Bringing hope to people with rheumatoid arthritis
Help fund pioneering research
Rheumatoid arthritis is an autoimmune condition, which means the body attacks its own organs causing inflammation of joints and leading to pain, deformity and disability. It affects over 80,000 Australians.
But that could change with this revolutionary new treatment being developed by Dr Sophie Payne and her team at the Bionics Institute.
Your gift will help our researchers set up a comprehensive clinical trial of the revolutionary medical device and get it into doctor’s clinics as soon as possible.
If you or someone you love suffers with rheumatoid arthritis, wouldn’t you want to give them the opportunity to be pain-free?

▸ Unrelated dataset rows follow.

(** Freeing and measuring no block changes nothing. *)
Lemma wp_free_nothing p : no_block w p = true → wp anything (iso_free p) (λ _ w', w' = w) w.
Proof.
  intros Hno. unfold iso_free, _iso_free. destruct (no_block_cases w p Hno) as [->|[Hp0 Hz]]; [by apply wp_ret|]. rewrite (proj2 (Z.eqb_neq p 0)) by done.
  destruct (negb _); [done|]. wstep. apply wp_root; [apply Hp|]. rewrite Hz. by wstep.
Qed.

Lemma chunksz_nothing p : no_block w p = true → iso_chunksz p w = Ret 0 w.
Proof.
  intros Hno. unfold iso_chunksz, _iso_chunk_size. destruct (no_block_cases w p Hno) as [->|[Hp0 Hz]]; [done|]. rewrite (proj2 (Z.eqb_neq p 0)) by done.
  erewrite run_bind by (unfold root; by rewrite (hv_root w (ps_heap _ _ _ Hp))). by rewrite Hz.
Qed.

Lemma free_size_nothing p : no_block w p = true → _iso_free_size p 0 w = Ret tt w.
Proof.
  intros Hno. unfold _iso_free_size. destruct (no_block_cases w p Hno) as [->|[Hp0 Hz]]; [done|]. rewrite (proj2 (Z.eqb_neq p 0)) by done.
  erewrite run_bind by (unfold root; by rewrite (hv_root w (ps_heap _ _ _ Hp))). by rewrite Hz.
Qed.
End calls.

(** Resizing no block is allocating. *)
Lemma wp_realloc_nothing w lu lf p size : process w lu lf → unlocked w → mask_ok w → run_build → no_block w p = true → 0 < size <= BIG_SZ_MAX →
  wp anything (iso_realloc p size) (λ q w', ∃ lu' lf' k, block_alloc w w' lu lu' lf' size q k) w.
Proof.
  intros Hp Hun Hmask Hg Hno Hs. change BIG_SZ_MAX with 4294967296 in Hs. unfold iso_realloc. rewrite (proj2 (Z.eqb_neq size 0)) by lia. wstep.
  eapply wp_post; [apply (wp_alloc_answers w lu lf Hp Hun Hmask Hg); lia|]. intros q w1 [[? _]|[[? _]|(lu' & lf' & k & Hba & _)]]; [change BIG_SZ_MAX with 4294967296 in *; lia|lia|].
  pose proof (ba_process _ _ _ _ _ _ _ _ Hba) as Hp1. destruct (ba_block _ _ _ _ _ _ _ _ Hba) as (Hk & Hq & _).
  destruct (live_facts w1 lu' lf' k Hp1 Hk) as (Q1 & _). rewrite (proj2 (Z.eqb_neq q 0)) by lia.
  assert (Hno1 : no_block w1 p = true) by (unfold no_block in *; by rewrite (ba_zero _ _ _ _ _ _ _ _ Hba)).
  wstep. eapply wp_eq; [by apply (chunksz_nothing w1 lu' lf')|]. rewrite (proj2 (Z.ltb_lt 0 size)) by lia. cbv zeta. destruct Hg as (_ & _ & ->). wstep.
  apply (wp_post _ _ (λ _ w2, w2 = w1)).
  - destruct (negb _); [|by wstep]. wstep. unfold _iso_alloc_memcpy. wstep. rewrite andb_false_r. cbn [when]. wstep.
    eapply wp_eq; [unfold __iso_memcpy; rewrite !range_access_mapped by (intros a Ha; lia); done|]. wstep. by destruct w1.
  - intros _ w2 ->. wstep. eapply wp_eq; [by apply (free_size_nothing w1 lu' lf')|]. wstep. by exists lu', lf', k.
Qed.
(** ** The refinement of a step *)

(** The process runs as before, and the mask of the big zone lists is as good as it was. *)
Definition sound (w : world) (h : gmap Z Z) : Prop := running w h ∧ mask_ok w.

Lemma mask_kept w w' : big_zone_next_mask (w_root w') = big_zone_next_mask (w_root w) → mask_ok w → mask_ok w'.
Proof. unfold mask_ok. by intros ->. Qed.

Section steps.
Context (w : world) (h : gmap Z Z) (lu lf : list Z) (l : list block) (Hh : holding w h lu lf l) (Hmask : mask_ok w) (Hg : run_build).

Lemma sound_same : sound w h.
Proof. split; [by exists lu, lf, l|done]. Qed.

(** A served request, seen by the specification. *)
Lemma step_served w' lu' lf' size p k (P : list Z → Prop) : 0 <= size → block_alloc w w' lu lu' lf' size p k → P (bytes_at w' p size) →
  provides (contents w h) size p P (contents w' (hold w' p size h)) ∧ sound w' (hold w' p size h).
Proof.
  intros Hs Hba HP. destruct (holding_alloc w h lu lf l Hh w' lu' lf' size p k Hs Hba) as (F1 & F2 & F3). pose proof (ba_process _ _ _ _ _ _ _ _ Hba) as Hp'.
  destruct (ba_block _ _ _ _ _ _ _ _ Hba) as (Hk & -> & _). rewrite (hold_live w' lu' lf' k size h Hp' Hk), F2.
  split; [by constructor|]. split; [by exists lu', lf', l|]. by apply (mask_kept w); [apply Hba|].
Qed.

Lemma step_empty p (P : list Z → Prop) : no_block w p = true → provides (contents w h) 0 p P (contents w (hold w p 0 h)) ∧ sound w (hold w p 0 h).
Proof.
  intros Hno. unfold hold. rewrite Hno. destruct (no_block_held w h lu lf l p Hh Hno) as [N1 N2]. split; [|apply sound_same].
  apply provide_none; [done|by rewrite contents_lookup, N1|done].
Qed.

Help us fast-track this treatment to stop pain and disability
If the new treatment is successful, you’ll help people with rheumatoid arthritis live a life free of pain and disability.
Fast-tracking development of this treatment will bring relief to sufferers and their families.
Being able to move and do daily activities without pain will make a huge difference – just ask Karen!
Thank you for your compassion and supporting the development of this treatment to for rheumatoid arthritis – your kindness means so much to patients and their families.
About this research
Our researchers are developing a drug-free treatment for rheumatoid arthritis to give long-term relief from pain and disability for people no longer responding to drug therapies.
A tiny electrode array is attached to the vagus nerve just under the diaphragm. The vagus nerve connects the brain to the gut and contols natural anti-inflammatory processes.
The electrode is powered by a small battery implanted at hip level. The battery only needs to be replaced every 10 years, ensuring the device provides a set-and-forget treatment.